Retype the listing that follows, leaving nothing out.

+++

(** * AutoGLM-GUI: the streaming chat client

    A shallow embedding of the two pieces of the frontend that carry the
    agent's event stream to the screen:

    - [sendMessageStream] (frontend API module): issues the request, reads
      the response body chunk by chunk, cuts it into lines, keeps the
      current event name and hands each decoded [data: ] payload to one of
      five callbacks;
    - [handleSend] (components/DevicePanel.tsx): the five callbacks of the
      chat panel, with the buffer and the 50ms timer that batch the
      thinking text.

    JavaScript strings are sequences of UTF-16 code units; they are lists
    of [N] here.  What the platform provides (fetch, the body reader,
    TextDecoder, JSON.parse, timers) is not code of the repository: the
    results it hands to the code are inputs of the model. *)

From Stdlib Require Import Ascii String DecimalString.
From Stdlib Require Import List NArith ZArith Bool Lia.
Import ListNotations.

Set Implicit Arguments.
Set Warnings "-register-all".

(** ** JavaScript strings *)

Module JS.

Definition codeunit := N.
Definition jsstring := list codeunit.

(** A string literal of the source, as code units. *)
Definition lit (s : string) : jsstring :=
  map N_of_ascii (list_ascii_of_string s).

Definition LF : codeunit := 10%N.

(** A literal that contains double quotes, written with ['] in their
    place. *)
Definition quoted (s : string) : jsstring :=
  map (fun c => if N.eqb c 39 then 34%N else c) (lit s).

Fixpoint eqb (a b : jsstring) : bool :=
  match a, b with
  | [], [] => true
  | x :: a', y :: b' => N.eqb x y && eqb a' b'
  | _, _ => false
  end.

(** [s.startsWith(p)] *)
Fixpoint startsWith (s p : jsstring) {struct p} : bool :=
  match p, s with
  | [], _ => true
  | y :: p', x :: s' => N.eqb x y && startsWith s' p'
  | _ :: _, [] => false
  end.

(** [s.slice(n)] for a non-negative [n] *)
Definition slice (s : jsstring) (n : nat) : jsstring := skipn n s.

(** WhiteSpace and LineTerminator of ECMAScript, the code units that
    [String.prototype.trim] strips. *)
Definition isWhiteSpace (c : codeunit) : bool :=
  let at_ x := N.eqb c x in
  (at_ 9 || at_ 10 || at_ 11 || at_ 12 || at_ 13 || at_ 32 || at_ 160
   || at_ 5760 || (N.leb 8192 c && N.leb c 8202) || at_ 8232 || at_ 8233
   || at_ 8239 || at_ 8287 || at_ 12288 || at_ 65279)%N%bool.

Fixpoint trimStart (s : jsstring) : jsstring :=
  match s with
  | [] => []
  | c :: s' => if isWhiteSpace c then trimStart s' else s
  end.

Definition trimEnd (s : jsstring) : jsstring := rev (trimStart (rev s)).

(** [s.trim()] *)
Definition trim (s : jsstring) : jsstring := trimEnd (trimStart s).

(** [s.split(sep)] for a separator of one code unit: never empty, and
    [split sep ""] is [[""]]. *)
Fixpoint split (sep : codeunit) (s : jsstring) : list jsstring :=
  match s with
  | [] => [[]]
  | c :: s' =>
      if N.eqb c sep then [] :: split sep s'
      else match split sep s' with
           | [] => [[c]]
           | l :: ls => (c :: l) :: ls
           end
  end.

(** [a.join('')] on an array of strings *)
Definition join (a : list jsstring) : jsstring := concat a.

(** [a.pop()]: the array without its last element, and that element
    ([None] stands for [undefined], on an empty array). *)
Definition pop (A : Type) (a : list A) : list A * option A :=
  match rev a with
  | [] => ([], None)
  | x :: r => (rev r, Some x)
  end.

(** [x || ''] on a string or [undefined] *)
Definition orEmpty (x : option jsstring) : jsstring :=
  match x with
  | Some (c :: s) => c :: s
  | _ => []
  end.

(** Template literal [`${n}`] of a non-negative integer *)
Definition ofN (n : N) : jsstring :=
  lit (NilZero.string_of_uint (N.to_uint n)).

End JS.

(** ** JSON values, as JavaScript sees them *)

Module Json.
Import JS.

Section Values.

(** JavaScript numbers are IEEE doubles; the model keeps them abstract. *)
Variable number : Type.

Inductive value : Type :=
| Null
| Bool (b : bool)
| Number (n : number)
| Str (s : jsstring)
| Arr (elements : list value)
| Obj (props : list (jsstring * value)).

(** An own property of an object that [JSON.parse] built. *)
Fixpoint lookup (props : list (jsstring * value)) (k : jsstring)
  : option value :=
  match props with
  | [] => None
  | (k', v) :: rest => if eqb k' k then Some v else lookup rest k
  end.

(** [obj[k] = v] on such an object: overwrite in place or append. *)
Fixpoint assign (props : list (jsstring * value)) (k : jsstring) (v : value)
  : list (jsstring * value) :=
  match props with
  | [] => [(k, v)]
  | (k', v') :: rest =>
      if eqb k' k then (k, v) :: rest else (k', v') :: assign rest k v
  end.

(** The outcome of evaluating [v.k], for a name [k] that is no built-in
    member of strings, arrays or [Object.prototype] (such as [detail]). *)
Inductive access : Type :=
| Throws            (* TypeError: property of null *)
| Undefined
| Got (v : value).

Definition getProp (v : value) (k : jsstring) : access :=
  match v with
  | Null => Throws
  | Obj props =>
      match lookup props k with
      | Some x => Got x
      | None => Undefined
      end
  | _ => Undefined
  end.

Variable number_truthy : number -> bool.
Variable number_toString : number -> jsstring.

(** ToBoolean *)
Definition truthy (v : value) : bool :=
  match v with
  | Null => false
  | Bool b => b
  | Number n => number_truthy n
  | Str s => match s with [] => false | _ => true end
  | Arr _ => true
  | Obj _ => true
  end.

(** ToString; an array joins its elements with commas, [null] elements
    contributing nothing. *)
Fixpoint toString (v : value) : jsstring :=
  match v with
  | Null => lit "null"
  | Bool true => lit "true"
  | Bool false => lit "false"
  | Number n => number_toString n
  | Str s => s
  | Arr elements =>
      (fix elems (l : list value) : jsstring :=
         match l with
         | [] => []
         | x :: r =>
             let sx := match x with Null => [] | _ => toString x end in
             match r with
             | [] => sx
             | _ => sx ++ lit "," ++ elems r
             end
         end) elements
  | Obj _ => lit "[object Object]"
  end.

End Values.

+++

▶ **ANSWER TO THE EXERCISE**:
(** * AutoGLM-GUI: the streaming chat client

    A shallow embedding of the two pieces of the frontend that carry the
    agent's event stream to the screen:

    - [sendMessageStream] (frontend API module): issues the request, reads
      the response body chunk by chunk, cuts it into lines, keeps the
      current event name and hands each decoded [data: ] payload to one of
      five callbacks;
    - [handleSend] (components/DevicePanel.tsx): the five callbacks of the
      chat panel, with the buffer and the 50ms timer that batch the
      thinking text.

    JavaScript strings are sequences of UTF-16 code units; they are lists
    of [N] here.  What the platform provides (fetch, the body reader,
    TextDecoder, JSON.parse, timers) is not code of the repository: the
    results it hands to the code are inputs of the model. *)

From Stdlib Require Import Ascii String DecimalString.
From Stdlib Require Import List NArith ZArith Bool Lia.
Import ListNotations.

Set Implicit Arguments.
Set Warnings "-register-all".

(** ** JavaScript strings *)

Module JS.

Definition codeunit := N.
Definition jsstring := list codeunit.

(** A string literal of the source, as code units. *)
Definition lit (s : string) : jsstring :=
  map N_of_ascii (list_ascii_of_string s).

Definition LF : codeunit := 10%N.

(** A literal that contains double quotes, written with ['] in their
    place. *)
Definition quoted (s : string) : jsstring :=
  map (fun c => if N.eqb c 39 then 34%N else c) (lit s).

Fixpoint eqb (a b : jsstring) : bool :=
  match a, b with
  | [], [] => true
  | x :: a', y :: b' => N.eqb x y && eqb a' b'
  | _, _ => false
  end.

(** [s.startsWith(p)] *)
Fixpoint startsWith (s p : jsstring) {struct p} : bool :=
  match p, s with
  | [], _ => true
  | y :: p', x :: s' => N.eqb x y && startsWith s' p'
  | _ :: _, [] => false
  end.

(** [s.slice(n)] for a non-negative [n] *)
Definition slice (s : jsstring) (n : nat) : jsstring := skipn n s.

(** WhiteSpace and LineTerminator of ECMAScript, the code units that
    [String.prototype.trim] strips. *)
Definition isWhiteSpace (c : codeunit) : bool :=
  let at_ x := N.eqb c x in
  (at_ 9 || at_ 10 || at_ 11 || at_ 12 || at_ 13 || at_ 32 || at_ 160
   || at_ 5760 || (N.leb 8192 c && N.leb c 8202) || at_ 8232 || at_ 8233
   || at_ 8239 || at_ 8287 || at_ 12288 || at_ 65279)%N%bool.

Fixpoint trimStart (s : jsstring) : jsstring :=
  match s with
  | [] => []
  | c :: s' => if isWhiteSpace c then trimStart s' else s
  end.

Definition trimEnd (s : jsstring) : jsstring := rev (trimStart (rev s)).

(** [s.trim()] *)
Definition trim (s : jsstring) : jsstring := trimEnd (trimStart s).

(** [s.split(sep)] for a separator of one code unit: never empty, and
    [split sep ""] is [[""]]. *)
Fixpoint split (sep : codeunit) (s : jsstring) : list jsstring :=
  match s with
  | [] => [[]]
  | c :: s' =>
      if N.eqb c sep then [] :: split sep s'
      else match split sep s' with
           | [] => [[c]]
           | l :: ls => (c :: l) :: ls
           end
  end.

(** [a.join('')] on an array of strings *)
Definition join (a : list jsstring) : jsstring := concat a.

(** [a.pop()]: the array without its last element, and that element
    ([None] stands for [undefined], on an empty array). *)
Definition pop (A : Type) (a : list A) : list A * option A :=
  match rev a with
  | [] => ([], None)
  | x :: r => (rev r, Some x)
  end.

(** [x || ''] on a string or [undefined] *)
Definition orEmpty (x : option jsstring) : jsstring :=
  match x with
  | Some (c :: s) => c :: s
  | _ => []
  end.

(** Template literal [`${n}`] of a non-negative integer *)
Definition ofN (n : N) : jsstring :=
  lit (NilZero.string_of_uint (N.to_uint n)).

End JS.

(** ** JSON values, as JavaScript sees them *)

Module Json.
Import JS.

Section Values.

(** JavaScript numbers are IEEE doubles; the model keeps them abstract. *)
Variable number : Type.

Inductive value : Type :=
| Null
| Bool (b : bool)
| Number (n : number)
| Str (s : jsstring)
| Arr (elements : list value)
| Obj (props : list (jsstring * value)).

(** An own property of an object that [JSON.parse] built. *)
Fixpoint lookup (props : list (jsstring * value)) (k : jsstring)
  : option value :=
  match props with
  | [] => None
  | (k', v) :: rest => if eqb k' k then Some v else lookup rest k
  end.

(** [obj[k] = v] on such an object: overwrite in place or append. *)
Fixpoint assign (props : list (jsstring * value)) (k : jsstring) (v : value)
  : list (jsstring * value) :=
  match props with
  | [] => [(k, v)]
  | (k', v') :: rest =>
      if eqb k' k then (k, v) :: rest else (k', v') :: assign rest k v
  end.

(** The outcome of evaluating [v.k], for a name [k] that is no built-in
    member of strings, arrays or [Object.prototype] (such as [detail]). *)
Inductive access : Type :=
| Throws            (* TypeError: property of null *)
| Undefined
| Got (v : value).

Definition getProp (v : value) (k : jsstring) : access :=
  match v with
  | Null => Throws
  | Obj props =>
      match lookup props k with
      | Some x => Got x
      | None => Undefined
      end
  | _ => Undefined
  end.

Variable number_truthy : number -> bool.
Variable number_toString : number -> jsstring.

(** ToBoolean *)
Definition truthy (v : value) : bool :=
  match v with
  | Null => false
  | Bool b => b
  | Number n => number_truthy n
  | Str s => match s with [] => false | _ => true end
  | Arr _ => true
  | Obj _ => true
  end.

(** ToString; an array joins its elements with commas, [null] elements
    contributing nothing. *)
Fixpoint toString (v : value) : jsstring :=
  match v with
  | Null => lit "null"
  | Bool true => lit "true"
  | Bool false => lit "false"
  | Number n => number_toString n
  | Str s => s
  | Arr elements =>
      (fix elems (l : list value) : jsstring :=
         match l with
         | [] => []
         | x :: r =>
             let sx := match x with Null => [] | _ => toString x end in
             match r with
             | [] => sx
             | _ => sx ++ lit "," ++ elems r
             end
         end) elements
  | Obj _ => lit "[object Object]"
  end.

End Values.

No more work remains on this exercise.